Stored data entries
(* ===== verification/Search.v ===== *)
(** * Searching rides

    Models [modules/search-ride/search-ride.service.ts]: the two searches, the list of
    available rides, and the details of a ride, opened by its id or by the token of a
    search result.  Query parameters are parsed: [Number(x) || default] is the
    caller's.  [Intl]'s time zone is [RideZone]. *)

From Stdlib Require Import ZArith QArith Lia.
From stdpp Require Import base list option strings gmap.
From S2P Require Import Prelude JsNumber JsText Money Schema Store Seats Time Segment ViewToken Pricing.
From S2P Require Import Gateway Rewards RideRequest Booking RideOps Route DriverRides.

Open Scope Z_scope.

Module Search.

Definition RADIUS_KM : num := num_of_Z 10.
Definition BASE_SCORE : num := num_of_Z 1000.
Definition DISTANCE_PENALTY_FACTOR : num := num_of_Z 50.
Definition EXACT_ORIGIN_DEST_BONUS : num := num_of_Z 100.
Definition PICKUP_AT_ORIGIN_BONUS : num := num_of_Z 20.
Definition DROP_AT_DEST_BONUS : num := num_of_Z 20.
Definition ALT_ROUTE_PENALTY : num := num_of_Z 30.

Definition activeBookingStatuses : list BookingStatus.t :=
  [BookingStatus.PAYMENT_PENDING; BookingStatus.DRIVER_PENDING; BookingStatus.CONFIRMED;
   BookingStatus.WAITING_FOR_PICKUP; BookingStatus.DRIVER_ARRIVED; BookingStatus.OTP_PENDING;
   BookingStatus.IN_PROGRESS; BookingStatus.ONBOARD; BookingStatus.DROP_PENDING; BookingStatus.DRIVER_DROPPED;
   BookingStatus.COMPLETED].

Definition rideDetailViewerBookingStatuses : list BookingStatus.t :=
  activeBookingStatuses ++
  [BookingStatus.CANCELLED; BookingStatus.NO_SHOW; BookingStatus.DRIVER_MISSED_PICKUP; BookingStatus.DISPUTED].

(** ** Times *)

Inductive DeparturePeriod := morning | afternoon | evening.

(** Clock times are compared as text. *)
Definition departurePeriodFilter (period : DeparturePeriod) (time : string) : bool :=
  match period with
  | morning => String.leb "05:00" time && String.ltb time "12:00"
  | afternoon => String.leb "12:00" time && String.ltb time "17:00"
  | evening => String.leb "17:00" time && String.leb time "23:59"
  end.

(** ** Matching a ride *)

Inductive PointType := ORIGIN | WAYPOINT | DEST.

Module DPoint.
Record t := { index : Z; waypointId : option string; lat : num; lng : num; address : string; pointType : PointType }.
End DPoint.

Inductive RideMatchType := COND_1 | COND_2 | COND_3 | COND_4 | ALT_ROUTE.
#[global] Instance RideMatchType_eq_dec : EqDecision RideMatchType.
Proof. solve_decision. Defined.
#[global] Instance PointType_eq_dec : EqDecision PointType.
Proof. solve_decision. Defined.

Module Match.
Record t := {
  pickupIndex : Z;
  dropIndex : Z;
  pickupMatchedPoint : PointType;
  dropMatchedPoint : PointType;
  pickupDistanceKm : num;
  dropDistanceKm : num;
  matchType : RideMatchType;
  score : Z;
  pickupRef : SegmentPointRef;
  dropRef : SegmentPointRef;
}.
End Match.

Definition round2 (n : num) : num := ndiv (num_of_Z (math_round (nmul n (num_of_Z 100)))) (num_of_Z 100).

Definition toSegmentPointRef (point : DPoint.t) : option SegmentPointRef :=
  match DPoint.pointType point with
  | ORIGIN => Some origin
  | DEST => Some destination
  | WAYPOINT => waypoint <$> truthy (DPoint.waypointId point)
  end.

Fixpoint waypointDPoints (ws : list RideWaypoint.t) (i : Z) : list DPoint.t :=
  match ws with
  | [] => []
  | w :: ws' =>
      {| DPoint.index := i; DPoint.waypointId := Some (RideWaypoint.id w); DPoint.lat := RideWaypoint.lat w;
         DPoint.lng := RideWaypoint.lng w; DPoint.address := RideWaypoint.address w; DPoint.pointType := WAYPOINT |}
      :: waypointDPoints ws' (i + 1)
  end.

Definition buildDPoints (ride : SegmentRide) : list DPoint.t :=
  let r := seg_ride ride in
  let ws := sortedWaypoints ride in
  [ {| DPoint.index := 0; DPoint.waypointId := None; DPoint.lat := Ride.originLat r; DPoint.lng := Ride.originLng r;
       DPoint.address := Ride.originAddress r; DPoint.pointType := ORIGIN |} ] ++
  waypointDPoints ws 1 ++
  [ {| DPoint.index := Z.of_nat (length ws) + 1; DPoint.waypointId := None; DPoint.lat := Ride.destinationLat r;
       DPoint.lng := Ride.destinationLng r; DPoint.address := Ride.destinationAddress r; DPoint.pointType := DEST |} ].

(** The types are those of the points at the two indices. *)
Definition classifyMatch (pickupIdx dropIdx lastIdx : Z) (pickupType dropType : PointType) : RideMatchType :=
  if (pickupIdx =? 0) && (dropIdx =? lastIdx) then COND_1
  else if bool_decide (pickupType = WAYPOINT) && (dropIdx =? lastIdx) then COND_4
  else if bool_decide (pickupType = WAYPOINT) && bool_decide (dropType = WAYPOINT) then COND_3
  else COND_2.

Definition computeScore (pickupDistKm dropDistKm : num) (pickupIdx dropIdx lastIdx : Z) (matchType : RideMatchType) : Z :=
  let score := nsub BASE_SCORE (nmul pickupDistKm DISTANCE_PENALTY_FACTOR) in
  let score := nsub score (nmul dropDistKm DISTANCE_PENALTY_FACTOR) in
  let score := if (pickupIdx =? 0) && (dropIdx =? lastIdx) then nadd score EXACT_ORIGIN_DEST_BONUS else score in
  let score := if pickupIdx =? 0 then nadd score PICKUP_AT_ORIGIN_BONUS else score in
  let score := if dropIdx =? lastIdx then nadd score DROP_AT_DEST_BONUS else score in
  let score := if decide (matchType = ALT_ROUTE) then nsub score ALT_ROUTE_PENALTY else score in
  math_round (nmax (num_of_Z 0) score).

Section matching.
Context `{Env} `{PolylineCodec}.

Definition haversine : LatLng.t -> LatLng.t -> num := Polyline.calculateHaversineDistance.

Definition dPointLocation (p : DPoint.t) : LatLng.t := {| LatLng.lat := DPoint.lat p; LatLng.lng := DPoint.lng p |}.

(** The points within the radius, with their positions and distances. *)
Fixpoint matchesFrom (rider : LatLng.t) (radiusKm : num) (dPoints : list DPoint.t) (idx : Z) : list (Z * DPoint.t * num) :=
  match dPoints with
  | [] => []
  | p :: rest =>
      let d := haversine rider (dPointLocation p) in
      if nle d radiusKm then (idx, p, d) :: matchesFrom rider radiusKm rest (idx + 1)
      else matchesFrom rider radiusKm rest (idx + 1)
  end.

==

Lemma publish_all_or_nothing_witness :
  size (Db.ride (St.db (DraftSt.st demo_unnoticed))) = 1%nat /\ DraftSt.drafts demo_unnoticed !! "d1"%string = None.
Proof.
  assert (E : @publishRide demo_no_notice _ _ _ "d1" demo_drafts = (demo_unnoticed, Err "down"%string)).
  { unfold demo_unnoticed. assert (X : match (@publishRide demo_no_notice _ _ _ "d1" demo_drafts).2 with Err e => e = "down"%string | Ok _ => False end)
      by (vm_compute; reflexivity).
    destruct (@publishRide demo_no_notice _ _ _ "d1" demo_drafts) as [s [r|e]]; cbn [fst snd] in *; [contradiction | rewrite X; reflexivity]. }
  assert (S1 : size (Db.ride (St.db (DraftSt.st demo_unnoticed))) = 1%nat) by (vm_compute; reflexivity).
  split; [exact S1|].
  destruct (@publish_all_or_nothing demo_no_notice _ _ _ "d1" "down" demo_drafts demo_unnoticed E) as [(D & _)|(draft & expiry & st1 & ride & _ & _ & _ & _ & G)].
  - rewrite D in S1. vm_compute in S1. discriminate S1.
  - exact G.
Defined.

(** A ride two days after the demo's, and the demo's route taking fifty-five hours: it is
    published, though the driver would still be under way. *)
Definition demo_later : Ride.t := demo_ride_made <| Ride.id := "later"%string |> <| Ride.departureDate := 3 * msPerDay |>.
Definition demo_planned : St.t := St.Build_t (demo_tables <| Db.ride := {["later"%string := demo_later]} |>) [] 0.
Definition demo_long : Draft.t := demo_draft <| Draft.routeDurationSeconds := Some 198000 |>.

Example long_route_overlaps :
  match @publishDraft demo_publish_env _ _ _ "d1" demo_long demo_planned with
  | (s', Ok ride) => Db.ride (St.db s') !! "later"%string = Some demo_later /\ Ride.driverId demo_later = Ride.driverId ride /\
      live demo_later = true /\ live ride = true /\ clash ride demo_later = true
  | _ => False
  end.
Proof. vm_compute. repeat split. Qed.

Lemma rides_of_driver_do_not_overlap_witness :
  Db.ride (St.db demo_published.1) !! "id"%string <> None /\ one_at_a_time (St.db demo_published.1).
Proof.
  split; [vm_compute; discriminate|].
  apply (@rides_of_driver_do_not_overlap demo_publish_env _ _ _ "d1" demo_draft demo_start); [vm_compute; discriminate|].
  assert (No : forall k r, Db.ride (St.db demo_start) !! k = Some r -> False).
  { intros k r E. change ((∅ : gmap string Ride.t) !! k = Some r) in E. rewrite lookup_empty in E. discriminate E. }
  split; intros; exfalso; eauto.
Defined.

---

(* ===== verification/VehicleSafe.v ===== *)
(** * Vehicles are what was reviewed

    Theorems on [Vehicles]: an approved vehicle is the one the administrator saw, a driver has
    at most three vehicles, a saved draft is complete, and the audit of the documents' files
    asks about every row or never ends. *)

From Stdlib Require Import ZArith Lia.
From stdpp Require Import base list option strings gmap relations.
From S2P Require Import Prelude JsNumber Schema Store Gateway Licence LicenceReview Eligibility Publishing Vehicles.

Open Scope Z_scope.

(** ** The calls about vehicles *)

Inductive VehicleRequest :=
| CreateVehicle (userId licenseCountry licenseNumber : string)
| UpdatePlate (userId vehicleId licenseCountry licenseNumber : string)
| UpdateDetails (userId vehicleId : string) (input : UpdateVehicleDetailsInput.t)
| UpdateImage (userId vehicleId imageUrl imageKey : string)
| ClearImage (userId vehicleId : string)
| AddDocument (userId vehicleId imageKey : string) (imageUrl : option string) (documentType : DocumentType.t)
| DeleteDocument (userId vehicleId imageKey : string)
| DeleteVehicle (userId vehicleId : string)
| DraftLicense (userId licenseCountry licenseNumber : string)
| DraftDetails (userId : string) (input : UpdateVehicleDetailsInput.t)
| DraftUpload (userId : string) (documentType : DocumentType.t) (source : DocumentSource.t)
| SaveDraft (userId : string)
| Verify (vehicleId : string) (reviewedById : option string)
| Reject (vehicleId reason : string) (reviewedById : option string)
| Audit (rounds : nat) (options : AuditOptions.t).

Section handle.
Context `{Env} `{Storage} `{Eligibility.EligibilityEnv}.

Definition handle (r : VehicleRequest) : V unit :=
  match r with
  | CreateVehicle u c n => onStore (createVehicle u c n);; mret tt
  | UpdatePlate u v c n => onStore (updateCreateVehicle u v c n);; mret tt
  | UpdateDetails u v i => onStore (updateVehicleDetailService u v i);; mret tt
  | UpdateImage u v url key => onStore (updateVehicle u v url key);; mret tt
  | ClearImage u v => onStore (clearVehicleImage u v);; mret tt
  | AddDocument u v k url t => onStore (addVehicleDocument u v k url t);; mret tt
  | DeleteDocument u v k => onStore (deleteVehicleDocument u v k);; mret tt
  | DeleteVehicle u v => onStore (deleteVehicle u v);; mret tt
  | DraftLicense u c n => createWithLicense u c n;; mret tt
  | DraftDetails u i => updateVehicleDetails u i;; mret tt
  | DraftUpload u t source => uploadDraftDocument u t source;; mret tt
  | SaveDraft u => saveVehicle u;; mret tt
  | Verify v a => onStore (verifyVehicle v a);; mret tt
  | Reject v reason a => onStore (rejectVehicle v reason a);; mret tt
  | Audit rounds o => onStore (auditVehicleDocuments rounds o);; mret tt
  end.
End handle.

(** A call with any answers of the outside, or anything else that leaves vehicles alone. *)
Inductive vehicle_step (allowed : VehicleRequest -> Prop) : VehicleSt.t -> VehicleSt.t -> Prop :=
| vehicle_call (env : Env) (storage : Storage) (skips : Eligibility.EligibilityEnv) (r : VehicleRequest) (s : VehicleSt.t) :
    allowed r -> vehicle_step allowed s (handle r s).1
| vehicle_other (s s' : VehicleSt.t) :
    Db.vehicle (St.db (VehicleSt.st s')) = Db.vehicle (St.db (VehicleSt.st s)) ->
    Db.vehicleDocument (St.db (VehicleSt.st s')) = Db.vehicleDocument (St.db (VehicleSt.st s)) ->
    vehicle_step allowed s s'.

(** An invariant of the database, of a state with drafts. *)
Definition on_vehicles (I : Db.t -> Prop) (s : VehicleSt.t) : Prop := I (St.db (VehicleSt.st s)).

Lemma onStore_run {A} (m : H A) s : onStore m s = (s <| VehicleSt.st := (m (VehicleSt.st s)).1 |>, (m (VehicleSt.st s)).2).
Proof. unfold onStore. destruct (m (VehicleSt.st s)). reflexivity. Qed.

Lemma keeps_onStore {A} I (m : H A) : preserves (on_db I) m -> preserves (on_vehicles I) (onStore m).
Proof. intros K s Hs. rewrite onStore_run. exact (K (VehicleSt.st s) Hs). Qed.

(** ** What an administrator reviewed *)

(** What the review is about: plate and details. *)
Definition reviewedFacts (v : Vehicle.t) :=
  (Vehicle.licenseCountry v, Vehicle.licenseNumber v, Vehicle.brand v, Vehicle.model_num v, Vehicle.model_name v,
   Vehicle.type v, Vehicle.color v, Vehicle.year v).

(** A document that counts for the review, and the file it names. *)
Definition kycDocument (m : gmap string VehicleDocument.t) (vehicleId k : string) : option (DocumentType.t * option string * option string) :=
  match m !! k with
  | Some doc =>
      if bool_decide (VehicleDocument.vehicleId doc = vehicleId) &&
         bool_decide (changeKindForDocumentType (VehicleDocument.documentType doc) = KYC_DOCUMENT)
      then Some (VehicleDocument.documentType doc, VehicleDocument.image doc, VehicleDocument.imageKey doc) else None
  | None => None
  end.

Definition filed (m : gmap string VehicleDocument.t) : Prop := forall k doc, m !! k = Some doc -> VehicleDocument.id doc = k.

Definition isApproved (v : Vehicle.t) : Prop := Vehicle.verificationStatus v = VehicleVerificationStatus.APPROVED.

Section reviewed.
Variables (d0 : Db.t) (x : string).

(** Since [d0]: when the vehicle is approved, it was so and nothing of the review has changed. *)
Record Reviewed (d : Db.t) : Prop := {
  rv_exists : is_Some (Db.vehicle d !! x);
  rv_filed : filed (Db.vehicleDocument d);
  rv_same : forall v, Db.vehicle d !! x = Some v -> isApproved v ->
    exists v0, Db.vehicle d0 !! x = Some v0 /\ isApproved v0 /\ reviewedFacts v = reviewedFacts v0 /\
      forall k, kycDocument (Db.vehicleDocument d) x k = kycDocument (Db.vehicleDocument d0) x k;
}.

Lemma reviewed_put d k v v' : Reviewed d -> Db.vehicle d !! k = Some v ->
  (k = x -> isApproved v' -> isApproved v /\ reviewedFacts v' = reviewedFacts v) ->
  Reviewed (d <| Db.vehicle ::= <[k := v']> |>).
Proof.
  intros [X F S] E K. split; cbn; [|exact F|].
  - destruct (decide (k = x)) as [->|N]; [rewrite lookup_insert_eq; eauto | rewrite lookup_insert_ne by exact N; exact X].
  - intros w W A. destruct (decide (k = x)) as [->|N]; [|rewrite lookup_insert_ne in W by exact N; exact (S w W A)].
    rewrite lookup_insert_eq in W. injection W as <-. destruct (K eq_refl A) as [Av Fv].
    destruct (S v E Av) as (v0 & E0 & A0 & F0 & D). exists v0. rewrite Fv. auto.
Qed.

• WORK TO COMPLETE: Could you restate, word for word, the lines above from the one with "(* ===== verification/Search.v ===== *)" to the one with "From stdpp Require Import base list option strings gmap.", both included?

• OUTPUT BELOW:
(* ===== verification/Search.v ===== *)
(** * Searching rides

    Models [modules/search-ride/search-ride.service.ts]: the two searches, the list of
    available rides, and the details of a ride, opened by its id or by the token of a
    search result.  Query parameters are parsed: [Number(x) || default] is the
    caller's.  [Intl]'s time zone is [RideZone]. *)

From Stdlib Require Import ZArith QArith Lia.
From stdpp Require Import base list option strings gmap.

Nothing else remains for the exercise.